> Work instructions: Two lines in the data below mark the range: the one with "Definition load_be32 (bytes" and the one with "let s1 := Z.lxor". Return both, along with every line between them, exactly.

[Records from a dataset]
◆ ◆ ◆ ◆ ◆ ◆ ◆

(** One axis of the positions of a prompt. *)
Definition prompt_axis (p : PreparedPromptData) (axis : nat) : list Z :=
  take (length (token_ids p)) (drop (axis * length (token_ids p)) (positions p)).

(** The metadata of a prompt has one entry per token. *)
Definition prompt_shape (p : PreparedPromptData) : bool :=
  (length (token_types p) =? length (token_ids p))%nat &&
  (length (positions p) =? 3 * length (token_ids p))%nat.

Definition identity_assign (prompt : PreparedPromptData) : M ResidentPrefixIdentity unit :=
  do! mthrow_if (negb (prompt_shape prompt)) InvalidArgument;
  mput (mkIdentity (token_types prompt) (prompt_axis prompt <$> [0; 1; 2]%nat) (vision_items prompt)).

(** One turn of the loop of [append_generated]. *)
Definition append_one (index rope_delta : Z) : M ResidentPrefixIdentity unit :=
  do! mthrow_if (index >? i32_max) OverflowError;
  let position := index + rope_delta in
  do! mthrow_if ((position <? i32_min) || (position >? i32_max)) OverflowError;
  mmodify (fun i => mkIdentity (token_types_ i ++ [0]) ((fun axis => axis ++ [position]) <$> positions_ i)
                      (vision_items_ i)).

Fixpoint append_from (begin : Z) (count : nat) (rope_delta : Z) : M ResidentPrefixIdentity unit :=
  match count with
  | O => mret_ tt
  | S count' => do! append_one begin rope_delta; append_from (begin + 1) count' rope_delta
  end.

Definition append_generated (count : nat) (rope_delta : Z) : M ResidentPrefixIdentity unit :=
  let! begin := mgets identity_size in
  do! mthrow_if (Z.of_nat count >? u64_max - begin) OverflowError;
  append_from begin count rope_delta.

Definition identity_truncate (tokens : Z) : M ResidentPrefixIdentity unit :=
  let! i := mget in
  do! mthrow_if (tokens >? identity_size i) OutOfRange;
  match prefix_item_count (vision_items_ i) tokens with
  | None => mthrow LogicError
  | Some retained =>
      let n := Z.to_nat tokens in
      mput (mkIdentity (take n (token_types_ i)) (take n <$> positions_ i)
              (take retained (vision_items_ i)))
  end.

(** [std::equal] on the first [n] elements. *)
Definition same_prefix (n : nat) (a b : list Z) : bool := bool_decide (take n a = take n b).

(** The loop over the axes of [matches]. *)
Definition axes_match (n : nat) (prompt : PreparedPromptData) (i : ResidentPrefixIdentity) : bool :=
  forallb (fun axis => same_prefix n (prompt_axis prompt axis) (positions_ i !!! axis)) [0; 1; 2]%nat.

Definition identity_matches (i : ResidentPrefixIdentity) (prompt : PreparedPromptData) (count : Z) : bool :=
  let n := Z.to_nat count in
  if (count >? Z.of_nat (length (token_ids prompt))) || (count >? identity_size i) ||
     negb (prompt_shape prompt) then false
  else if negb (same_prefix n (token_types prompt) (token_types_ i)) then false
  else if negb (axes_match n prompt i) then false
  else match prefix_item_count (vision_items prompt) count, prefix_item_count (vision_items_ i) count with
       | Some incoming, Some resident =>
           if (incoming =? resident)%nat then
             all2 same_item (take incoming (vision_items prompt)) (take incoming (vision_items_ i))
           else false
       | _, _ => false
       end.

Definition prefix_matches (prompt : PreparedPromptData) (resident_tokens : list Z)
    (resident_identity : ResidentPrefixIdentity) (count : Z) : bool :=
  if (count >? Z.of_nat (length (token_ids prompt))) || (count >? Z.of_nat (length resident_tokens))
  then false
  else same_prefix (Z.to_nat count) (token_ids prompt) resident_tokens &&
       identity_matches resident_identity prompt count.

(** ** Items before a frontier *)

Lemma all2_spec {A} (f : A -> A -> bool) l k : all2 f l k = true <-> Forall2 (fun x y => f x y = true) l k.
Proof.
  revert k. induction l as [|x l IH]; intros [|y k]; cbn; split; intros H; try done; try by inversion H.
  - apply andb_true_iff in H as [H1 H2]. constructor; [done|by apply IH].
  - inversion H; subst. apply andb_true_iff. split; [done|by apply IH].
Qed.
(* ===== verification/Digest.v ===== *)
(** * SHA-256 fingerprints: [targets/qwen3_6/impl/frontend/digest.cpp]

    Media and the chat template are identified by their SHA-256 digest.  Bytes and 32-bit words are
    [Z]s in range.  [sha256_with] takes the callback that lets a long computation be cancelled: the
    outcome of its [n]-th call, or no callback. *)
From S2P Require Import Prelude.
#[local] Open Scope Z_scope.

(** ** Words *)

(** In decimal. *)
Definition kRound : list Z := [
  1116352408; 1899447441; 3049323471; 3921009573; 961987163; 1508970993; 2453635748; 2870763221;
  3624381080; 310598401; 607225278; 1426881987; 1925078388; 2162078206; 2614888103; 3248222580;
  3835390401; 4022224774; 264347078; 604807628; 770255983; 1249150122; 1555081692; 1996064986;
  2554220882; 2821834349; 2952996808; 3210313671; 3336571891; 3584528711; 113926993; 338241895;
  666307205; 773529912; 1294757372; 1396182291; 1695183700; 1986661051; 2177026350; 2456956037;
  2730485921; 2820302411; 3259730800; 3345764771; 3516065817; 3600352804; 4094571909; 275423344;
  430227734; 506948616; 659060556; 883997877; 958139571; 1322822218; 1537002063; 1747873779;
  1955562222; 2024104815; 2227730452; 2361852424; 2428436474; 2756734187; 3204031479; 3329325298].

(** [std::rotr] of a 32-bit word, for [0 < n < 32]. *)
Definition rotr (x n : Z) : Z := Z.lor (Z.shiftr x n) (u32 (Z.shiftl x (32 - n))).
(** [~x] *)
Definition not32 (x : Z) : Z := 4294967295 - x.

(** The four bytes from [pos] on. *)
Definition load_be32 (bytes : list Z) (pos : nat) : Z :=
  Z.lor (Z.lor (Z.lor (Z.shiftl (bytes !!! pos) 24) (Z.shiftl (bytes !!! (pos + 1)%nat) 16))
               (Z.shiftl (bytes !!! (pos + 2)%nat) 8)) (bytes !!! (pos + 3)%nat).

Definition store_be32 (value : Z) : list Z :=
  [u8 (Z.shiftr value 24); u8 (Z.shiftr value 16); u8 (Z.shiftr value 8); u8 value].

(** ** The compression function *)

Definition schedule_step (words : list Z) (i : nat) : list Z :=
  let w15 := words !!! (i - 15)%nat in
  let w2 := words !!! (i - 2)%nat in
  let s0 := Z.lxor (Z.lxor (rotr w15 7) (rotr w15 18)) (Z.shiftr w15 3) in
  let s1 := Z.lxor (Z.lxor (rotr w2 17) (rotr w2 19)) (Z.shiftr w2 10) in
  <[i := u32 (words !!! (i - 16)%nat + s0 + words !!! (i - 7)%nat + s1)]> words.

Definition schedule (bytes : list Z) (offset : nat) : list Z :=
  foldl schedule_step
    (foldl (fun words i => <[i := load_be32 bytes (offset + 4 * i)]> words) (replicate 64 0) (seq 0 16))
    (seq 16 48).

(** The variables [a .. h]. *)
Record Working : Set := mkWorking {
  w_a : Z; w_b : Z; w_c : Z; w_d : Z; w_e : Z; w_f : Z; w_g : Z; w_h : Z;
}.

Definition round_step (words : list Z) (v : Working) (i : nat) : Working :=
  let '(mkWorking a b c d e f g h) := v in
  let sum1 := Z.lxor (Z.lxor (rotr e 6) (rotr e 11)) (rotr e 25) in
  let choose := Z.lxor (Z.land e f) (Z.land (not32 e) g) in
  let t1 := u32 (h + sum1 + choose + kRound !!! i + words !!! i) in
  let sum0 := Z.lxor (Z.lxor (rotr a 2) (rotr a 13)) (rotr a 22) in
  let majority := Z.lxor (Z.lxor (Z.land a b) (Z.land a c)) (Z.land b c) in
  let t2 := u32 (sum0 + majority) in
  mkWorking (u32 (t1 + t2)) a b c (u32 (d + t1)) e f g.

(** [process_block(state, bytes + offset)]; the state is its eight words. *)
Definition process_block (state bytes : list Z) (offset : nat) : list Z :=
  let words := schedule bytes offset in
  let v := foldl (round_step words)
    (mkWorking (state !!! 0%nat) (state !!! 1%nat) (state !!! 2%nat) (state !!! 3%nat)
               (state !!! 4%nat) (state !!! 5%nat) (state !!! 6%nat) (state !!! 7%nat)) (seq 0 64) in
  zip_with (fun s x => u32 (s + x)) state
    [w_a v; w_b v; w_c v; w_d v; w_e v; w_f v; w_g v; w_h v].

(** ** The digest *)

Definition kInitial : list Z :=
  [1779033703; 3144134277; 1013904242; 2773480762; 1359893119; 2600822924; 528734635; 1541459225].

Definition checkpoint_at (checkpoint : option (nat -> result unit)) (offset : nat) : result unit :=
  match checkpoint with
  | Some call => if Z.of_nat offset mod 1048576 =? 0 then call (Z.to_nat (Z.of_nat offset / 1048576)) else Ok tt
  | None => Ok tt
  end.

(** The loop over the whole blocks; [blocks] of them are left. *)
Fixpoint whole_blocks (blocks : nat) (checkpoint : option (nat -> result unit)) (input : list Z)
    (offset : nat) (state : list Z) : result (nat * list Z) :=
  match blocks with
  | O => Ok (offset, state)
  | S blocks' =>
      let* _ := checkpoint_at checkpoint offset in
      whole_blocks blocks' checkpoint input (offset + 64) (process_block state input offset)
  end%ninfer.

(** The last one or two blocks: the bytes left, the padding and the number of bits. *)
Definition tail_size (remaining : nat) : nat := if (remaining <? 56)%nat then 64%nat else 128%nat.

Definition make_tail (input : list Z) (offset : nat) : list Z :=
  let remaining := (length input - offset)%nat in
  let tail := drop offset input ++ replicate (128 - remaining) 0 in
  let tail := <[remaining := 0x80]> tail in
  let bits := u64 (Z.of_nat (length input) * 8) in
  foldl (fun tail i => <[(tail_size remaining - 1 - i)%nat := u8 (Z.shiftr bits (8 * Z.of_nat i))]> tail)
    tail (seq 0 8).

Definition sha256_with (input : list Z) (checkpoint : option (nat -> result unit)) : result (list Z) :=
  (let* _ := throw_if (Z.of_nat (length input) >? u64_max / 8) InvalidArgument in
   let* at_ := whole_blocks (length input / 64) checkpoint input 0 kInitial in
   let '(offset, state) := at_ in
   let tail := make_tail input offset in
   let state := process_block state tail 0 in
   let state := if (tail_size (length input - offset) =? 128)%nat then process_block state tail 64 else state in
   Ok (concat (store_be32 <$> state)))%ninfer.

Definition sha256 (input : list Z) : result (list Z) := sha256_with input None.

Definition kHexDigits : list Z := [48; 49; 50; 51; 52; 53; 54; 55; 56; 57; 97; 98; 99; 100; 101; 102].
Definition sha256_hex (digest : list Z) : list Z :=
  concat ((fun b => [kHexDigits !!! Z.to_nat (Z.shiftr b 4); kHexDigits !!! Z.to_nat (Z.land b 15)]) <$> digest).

◆ ◆ ◆ ◆ ◆ ◆ ◆

> Your solution:
Definition load_be32 (bytes : list Z) (pos : nat) : Z :=
  Z.lor (Z.lor (Z.lor (Z.shiftl (bytes !!! pos) 24) (Z.shiftl (bytes !!! (pos + 1)%nat) 16))
               (Z.shiftl (bytes !!! (pos + 2)%nat) 8)) (bytes !!! (pos + 3)%nat).

Definition store_be32 (value : Z) : list Z :=
  [u8 (Z.shiftr value 24); u8 (Z.shiftr value 16); u8 (Z.shiftr value 8); u8 value].

(** ** The compression function *)

Definition schedule_step (words : list Z) (i : nat) : list Z :=
  let w15 := words !!! (i - 15)%nat in
  let w2 := words !!! (i - 2)%nat in
  let s0 := Z.lxor (Z.lxor (rotr w15 7) (rotr w15 18)) (Z.shiftr w15 3) in
  let s1 := Z.lxor (Z.lxor (rotr w2 17) (rotr w2 19)) (Z.shiftr w2 10) in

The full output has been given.